Step S12: and acquiring word characteristics, position characteristics and part-of-speech characteristics of each word in the evaluation text.
Step S13: concatenating the word features, the location features, and the part-of-speech features to form the data comprised of a feature matrix.
It should be noted that the input layer module 104 is mainly responsible for inputting the evaluation or introduction of the hastening capacity of a company into the model as training data, where the evaluation mainly includes the company size, the company related business category, the company business volume, and the time length of the hastening task completed by the company.
Firstly, data processing is carried out, Chinese text is subjected to word segmentation by using an open source tool, and then the text in training data is converted into word vector representation by using word2 vec. Sample data containing the characteristics are converted into a matrix, and then word vectors with various characteristics are spliced and input into a model through an input layer for training. The input principle is as follows:
Xi=[S(w);L(w);A(w)] (1)
S=[x1,x2,…,xn]T (2)
in the above formula (1) (2), S (w) represents the word feature of each word in the sentence, l (w) represents the position feature of each word in the sentence text, a (w) represents the part-of-speech feature of each word, the three features are spliced to form a complete feature vector of a word, S is the feature matrix of the whole sentence, the sentence matrix is used as the input of the model, and the above operations are all completed in the input layer module 104.
Referring to fig. 6, fig. 6 is a schematic flowchart of an embodiment included in step S20, and in an embodiment, step S20 includes the following steps:
step S21: and performing convolution operation on the word feature, the position feature and the part of speech feature by using a plurality of convolution kernels with different sizes.
Step S22: and obtaining the association among the word characteristics, the position characteristics and the part of speech characteristics.
Referring to fig. 7, fig. 7 is a schematic flowchart of an embodiment included in step S22, and in an embodiment, step S22 includes the following steps:
step S221: and carrying out nonlinear mapping on the association among the word characteristics, the position characteristics and the part of speech characteristics.
Step S222: and determining the stimulation size transmitted to the subsequent neuron according to the result of the nonlinear mapping.
Further, step S21 includes:
step S211: the maximum value is selected among the features of each convolution kernel operation.
It should be noted that, referring to fig. 8, when the convolution operation module 105 operates, a square matrix with a size F × F, which is called a filter and is also called a convolution kernel, is given, and the size of the matrix is also called a receptive field. The depth d of the filter and the depth d of the input layer are maintained consistent, thus a filter of size F x d can be obtained. In actual operation, different models determine different numbers of filters, denoted as K, each K containing a matrix of d F x F, and compute to generate an output matrix. The input of a certain size and the filter of a certain size, plus some additional parameters, will generate an output matrix of a certain size. In the present model, the input text matrix is 1-dimensional, so the convolution kernel is also a 1-dimensional matrix.

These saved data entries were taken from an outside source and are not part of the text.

Definition set_PEERS x g :=
  mkRelay x (USAGE g) (BLACKLIST g) (BLOCKLIST g) (settings g) (total_speed g).
Definition set_USAGE x g :=
  mkRelay (PEERS g) x (BLACKLIST g) (BLOCKLIST g) (settings g) (total_speed g).
Definition set_lists b c g :=
  mkRelay (PEERS g) (USAGE g) b c (settings g) (total_speed g).
Definition set_settings x g :=
  mkRelay (PEERS g) (USAGE g) (BLACKLIST g) (BLOCKLIST g) x (total_speed g).
Definition set_total_speed x g :=
  mkRelay (PEERS g) (USAGE g) (BLACKLIST g) (BLOCKLIST g) (settings g) x.

(** ** Streams *)

(** What a websocket delivers. *)
Inductive WsMsg := Binary (b : Bytes) | NotBinary.

(** What a stream's [recv] finds: nothing more, a broken stream, or data. *)
Inductive StreamInput :=
| TcpInput (r : option (result string Bytes))
| WsInput (r : option (result string WsMsg)).

(** [StreamTrait::recv] of both kinds of stream. *)
Definition recv (i : StreamInput) : option (result string Bytes) :=
  match i with
  | TcpInput r => r
  | WsInput (Some (Ok (Binary b))) => Some (Ok b)
  | WsInput (Some (Ok NotBinary)) => Some (Ok "")
  | WsInput (Some (Err e)) => Some (Err e)
  | WsInput None => None
  end.

(** [StreamTrait::set_raw]. *)
Definition set_raw (s : Stream) : Stream :=
  if st_ws s then s else mkStream (st_conn s) false true.

(** The lines the console prints. *)
Inductive RelayLine :=
| LHelp
| LListed (listed : bool)
| LIp (ip : string)
| LThreshold (v : f64)
| LStartCheck (secs : Z)
| LMbps (v : f64)
| LUsage (id : string) (secs : Z) (mb : f64) (highest average speed : Z).

(** What the outside sees.  [Consume None] is a call of the limiter shared by all
    sessions, [Consume (Some slow)] one of the session's own, the slow or the fast one;
    [Forward from to b] is a frame read from one connection and written to another. *)
Inductive RelayEffect :=
| Consume (which : option bool) (bits : Z)
| Forward (from to : nat) (b : Bytes)
| Answer (lines : list RelayLine).

(** ** The copying loop *)

Record RelayState := mkRelayState {
  r_tm : Instant;
  r_elapsed : Z;
  r_total : Z;
  r_total_s : Z;
  r_highest : Z;
  r_downgrade : bool;
  r_blacked : bool;
  r_threshold : Z;
  r_last_recv : Instant;
}.

(** [downgrade_threshold], in bits per millisecond. *)
Definition downgrade_threshold (c : Settings) : Z :=
  let sb := f64_of_Z (SINGLE_BANDWIDTH c) in
  f64_to_usize (f64_div (f64_div (f64_mul sb (f64_of_Z (DOWNGRADE_THRESHOLD_100 c)))
                           (f64_of_Z 100)) (f64_of_Z 1000)).

Definition relay_init (c : Settings) (t : Instant) : RelayState :=
  mkRelayState t 0 0 0 0 false false (downgrade_threshold c) t.

Inductive Select := FromPeer (i : StreamInput) | FromStream (i : StreamInput) | Tick.

(** One turn of the loop: which branch of [select!] was ready and when, whether the write
    that followed succeeded, the time after it, and the time at which the next window of
    measurement is begun, once the lists have been read. *)
Record Turn := mkTurn {
  t_select : Select;
  t_at : Instant;
  t_sent : bool;
  t_done : Instant;
  t_reset : Instant;
}.

Inductive Outcome :=
| Continue (r : RelayState)
| Break
| Fail.

(** A frame arrived: it is counted and passed on. *)
Definition copy (t : Turn) (bytes : Bytes) (from to : nat) (r : RelayState)
    : option RelayState * list RelayEffect :=
  let nb := 8 * Z.of_nat (String.length bytes) in
  let slow := r_blacked r || r_downgrade r in
  let limits := [Consume (Some slow) nb; Consume None nb] in
  let r' := mkRelayState (r_tm r) (r_elapsed r) (wrap64 (r_total r + nb))
              (wrap64 (r_total_s r + nb)) (r_highest r) (r_downgrade r) (r_blacked r)
              (r_threshold r) (t_at t) in
  if str_nonempty bytes then
    if t_sent t then (Some r', limits ++ [Forward from to bytes]) else (None, limits)
  else (Some r', limits).

(** The measurement after each turn, at most once a second. *)
Definition measure (g : Relay) (ip id : string) (now reset : Instant) (r : RelayState)
    : Outcome * Relay :=
  let n := elapsed_millis now (r_tm r) in
  if 1000 <=? n then
    if bool_decide (ip ∈ BLOCKLIST g) then (Break, g)
    else
      let speed := r_total_s r / n in
      let highest := if r_highest r <? speed then speed else r_highest r in
      let elapsed := wrap64 (r_elapsed r + n) in
      let over := (DOWNGRADE_START_CHECK (settings g) <? elapsed) && negb (r_downgrade r) &&
                  (wrap64 (elapsed * r_threshold r) <? r_total r) in
      (Continue (mkRelayState reset elapsed (r_total r) 0 highest (r_downgrade r || over)
                   (bool_decide (ip ∈ BLACKLIST g)) (r_threshold r) (r_last_recv r)),
       set_USAGE (<[id := mkUsage elapsed (r_total r) highest speed]> (USAGE g)) g)
  else (Continue r, g).

(** One turn of [relay]. *)
Definition relay_turn (g : Relay) (ip id : string) (stream peer : nat) (r : RelayState)
    (t : Turn) : Outcome * Relay * list RelayEffect :=
  let go := fun x : option RelayState * list RelayEffect =>
    match x.1 with
    | Some r' => (measure g ip id (t_done t) (t_reset t) r', x.2)
    | None => (Fail, g, x.2)
    end in
  match t_select t with
  | FromPeer i =>
      match recv i with
      | Some (Ok bytes) => go (copy t bytes peer stream r)
      | _ => (Break, g, [])
      end
  | FromStream i =>
      match recv i with
      | Some (Ok bytes) => go (copy t bytes stream peer r)
      | _ => (Break, g, [])
      end
  | Tick =>
      if 30 <? elapsed_secs (t_at t) (r_last_recv r) then (Fail, g, [])
      else go (Some r, [])
  end.

(** [relay], turn by turn, each turn with the tables as the other tasks left them; running
    out of turns is a session still open. *)
Fixpoint relay_loop (ip id : string) (stream peer : nat) (r : RelayState)
    (ts : list (Relay * Turn)) : Outcome * list RelayEffect :=
  match ts with
  | [] => (Continue r, [])
  | (g, t) :: ts' =>
      match relay_turn g ip id stream peer r t with
      | (Continue r', _, out) =>
          let '(o, out') := relay_loop ip id stream peer r' ts' in (o, out ++ out')
      | (o, _, out) => (o, out)
      end
  end.

(** ** The console and the settings *)

(** [v.parse::<f64>()] guarded by [v > 0.], scaled and truncated. *)
Definition positive_setting (scale : f64 -> f64) (v : string) : option Z :=
  let! x := parse_f64 v in
  if f64_lt (f64_of_Z 0) x then Some (f64_to_usize (scale x)) else None.

Definition percent (v : f64) : f64 := f64_mul v (f64_of_Z 100).
Definition mega (v : f64) : f64 := f64_mul (f64_mul v (f64_of_Z 1024)) (f64_of_Z 1024).
Definition show_mega (n : Z) : f64 :=
  f64_div (f64_div (f64_of_Z n) (f64_of_Z 1024)) (f64_of_Z 1024).

(** Seconds, kept in milliseconds. *)
Definition seconds_setting (v : string) : option Z :=
  let! n := parse_usize v in
  if 0 <? n then Some (wrap64 (n * 1000)) else None.

Definition set_threshold x c := mkSettings x (DOWNGRADE_START_CHECK c) (LIMIT_SPEED c)
  (TOTAL_BANDWIDTH c) (SINGLE_BANDWIDTH c).
Definition set_start_check x c := mkSettings (DOWNGRADE_THRESHOLD_100 c) x (LIMIT_SPEED c)
  (TOTAL_BANDWIDTH c) (SINGLE_BANDWIDTH c).
Definition set_limit_speed x c := mkSettings (DOWNGRADE_THRESHOLD_100 c)
  (DOWNGRADE_START_CHECK c) x (TOTAL_BANDWIDTH c) (SINGLE_BANDWIDTH c).
Definition set_total_bandwidth x c := mkSettings (DOWNGRADE_THRESHOLD_100 c)
  (DOWNGRADE_START_CHECK c) (LIMIT_SPEED c) x (SINGLE_BANDWIDTH c).
Definition set_single_bandwidth x c := mkSettings (DOWNGRADE_THRESHOLD_100 c)
  (DOWNGRADE_START_CHECK c) (LIMIT_SPEED c) (TOTAL_BANDWIDTH c) x.

Definition store (o : option Z) (set : Z -> Settings -> Settings) (c : Settings) : Settings :=
  match o with Some x => set x c | None => c end.

(** [check_params]: [arg] is [common::get_arg]. *)
Definition check_params (arg : string -> string) (c : Settings) : Settings :=
  let c := store (positive_setting percent (arg "DOWNGRADE_THRESHOLD")) set_threshold c in
  let c := store (seconds_setting (arg "DOWNGRADE_START_CHECK")) set_start_check c in
  let c := store (positive_setting mega (arg "LIMIT_SPEED")) set_limit_speed c in
  let c := store (positive_setting mega (arg "TOTAL_BANDWIDTH")) set_total_bandwidth c in
  store (positive_setting mega (arg "SINGLE_BANDWIDTH")) set_single_bandwidth c.
(* ===== verification/RelayFacts.v ===== *)
(** * What the relay server guarantees ([RelayServer])

    Sessions are isolated: whatever the order in which the tasks run, a connection
    exchanges frames with at most one other, which presented the same session and the
    server's key.  Within a session frames are copied unchanged and in order, the traffic
    is measured consistently, and the limits in force are those of the lists and of the
    downgrade rule.  The last part shows the two orders of events in which the ends of one
    session fail to meet. *)

From S2P Require Import Prelude RustStr RustFloat Net External.
From S2P Require Import PeerStore Rendezvous Connection RelayServer.
From Stdlib Require Import Ascii.

Local Open Scope Z_scope.

(** ** One turn *)

(** Why a turn ends the session: the stream that was ready has no frame, the frame could
    not be written, nothing was received for more than 30 seconds, or the address is
    blocked when the second is over. *)
Definition incoming (t : Turn) : option StreamInput :=
  match t_select t with FromPeer i | FromStream i => Some i | Tick => None end.

Definition frame (t : Turn) : option Bytes :=
  let! i := incoming t in
  match recv i with Some (Ok b) => Some b | _ => None end.

Definition stream_over (t : Turn) : bool :=
  match incoming t, frame t with Some _, None => true | _, _ => false end.

Definition write_failed (t : Turn) : bool :=
  match frame t with Some b => str_nonempty b && negb (t_sent t) | None => false end.

Definition silent (r : RelayState) (t : Turn) : bool :=
  match t_select t with
  | Tick => 31 * NANOS_PER_SEC <=? t_at t - r_last_recv r
  | _ => false
  end.

Definition due (r : RelayState) (t : Turn) : bool :=
  1000 * NANOS_PER_MILLI <=? t_done t - r_tm r.

Definition frame_bits (t : Turn) : Z :=
  match frame t with Some b => 8 * Z.of_nat (String.length b) | None => 0 end.
Definition key_alias : FPath := (false, ["key-alias"]).
Definition key_target : FPath := (false, ["key-target"]).

Definition assert_failed_write (limit : nat) : K unit :=
  assert_err (with_file_size_limit limit (gen umask_022));;
  a ← is_symlink sk_file; b ← is_symlink key_alias;
  assert (a && b);;
  assert_exists key_target false;;
  assert_exists pub_file false.

Definition assert_mode (mode : Z) : K unit := m ← permissions sk_file; assert (m =? mode).

Definition assert_private_key_file_permissions : K unit :=
  let os := umask_022 in
  symlink key_alias sk_file;;
  symlink key_target key_alias;;
  assert_failed_write 0;;
  assert_failed_write 16;;
  public_key ← assert_public_key_recovery;
  assert_mode 384;;
  contents ← read_to_string sk_file;
  set_permissions os sk_file 420;;
  file ← open_read sk_file;
  assert_err (set_private_key_permissions os file true);;
  assert_mode 420;;
  gen os;;
  assert_mode 384;;
  assert_contents sk_file contents;;
  assert_err (create_private_key_file os sk_file "do not overwrite");;
  assert_contents sk_file contents;;
  set_permissions os sk_file 256;;
  set_permissions os pub_file 256;;
  pk ← gen os;
  assert (same pk public_key);;
  assert_mode 256;;
  remove_file sk_file;;
  remove_file pub_file;;
  gen umask_777;;
  assert_mode 384;;
  contents ← read_to_string sk_file;
  gen umask_777;;
  assert_contents sk_file contents.

(** The test proper runs in a process of its own, for its umask. *)
Definition private_key_file_permissions : bool := passes assert_private_key_file_permissions.

(** The limit really cuts the key off in the middle: a file with sixteen bytes of it is
    there for a moment. *)
Definition limit_cuts_the_key : bool :=
  existsb (fun fs => existsb (fun '(_, i) => (String.length (i_contents i) =? 16)%nat)
                       (map_to_list (fs_inodes fs)))
    (w_hist (with_file_size_limit 16 (gen umask_022) (mkWorld no_files [] [])).2).

End KeyTests.

Example key_tests_pass :
  KeyTests.key_path_symlinks_are_bounded && KeyTests.private_key_file_permissions &&
  KeyTests.limit_cuts_the_key = true.
Proof. vm_compute. reflexivity. Qed.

The layer performs convolution operations using convolution windows, each of which has a convolution kernel with a weight of W, to learn data characteristics. In the model, the convolution kernels use a plurality of convolution kernels with different sizes, so that more association among a plurality of characteristics can be guaranteed to be learned, all step lengths are set to be 1, the characteristics of the exceeding boundary can be expanded, and all expansion values are set to be 0 vectors. The weights of the convolution kernel randomly set the initial values and the initial bias matrix, which will be adjusted to the best with training. After a series of convolution operations of sliding windows of different sizes, the association and weight between various features can be extracted.
The mathematical expression for convolutional layer module 105:
Figure BDA0003147704280000121
in the above formula, f (x) represents an activation function; b is an offset; omegan,mRepresenting the weight corresponding to the position of the convolution kernel; n, M is the length and width of the convolution kernel; u denotes the output of the previous layer.
The function of the excitation layer module 106 is to perform nonlinear mapping on the output result of the convolutional layer module 105 to determine the stimulation magnitude transmitted to the subsequent neuron. The excitation function adopted in the model is ReLU, and the model has the characteristics of fast convergence and simpler gradient calculation. When the same feature of different samples passes through the neural network formed by relu, the paths flowing through the same feature are different (the activation value of relu is 0, the path is blocked, and the activation value is self, the path is passed), so that the final output space is obtained by nonlinear transformation of the input space. Referring to fig. 9, the mathematical expression of the ReLU function is:
f(x)=max(0,x) (4)
a pooling layer module 107 is in between successive convolutional layer modules 105 for compressing the amount of data and parameters, reducing overfitting, facilitating later optimization. The common method is a maximum pooling strategy, only the value with the largest score is taken as a pooling layer reserved value, all other feature values are discarded, the value with the largest score represents that only the strongest of the features is reserved, and other weak features are discarded. The one-dimensional array with the characteristics can be converted into a single numerical value, and the number of parameters can be reduced for a subsequent full-connection layer. The variable length input can be converted to a fixed length input, and the number of full link layer neurons can be predetermined.
Referring to fig. 10, a maximum pooling strategy is used to select a maximum value from the learned features of each convolution kernel, and extract the most effective features, which is a dimension reduction method to alleviate the situation of excessive output, and the discarded data in this method is also an effective way to learn the high-order representation of the source data. If the original input has changed slightly in position in similar but distinct input samples, the largest pooling layer will still output similar content.
Each node of the fully connected layer module 108 is connected to all nodes of the previous layer module for integrating the previously extracted features. The parameters of a fully connected layer module are also typically the most due to its fully connected nature. The fully-connected layer module is responsible for mapping the 'distributed feature representation' learned by the front layer module to a sample mark space in the whole convolutional neural network, random weight and random initial bias vectors are set in the model, and the Sofamax classifier distributes a proper collection urging capability value for a company.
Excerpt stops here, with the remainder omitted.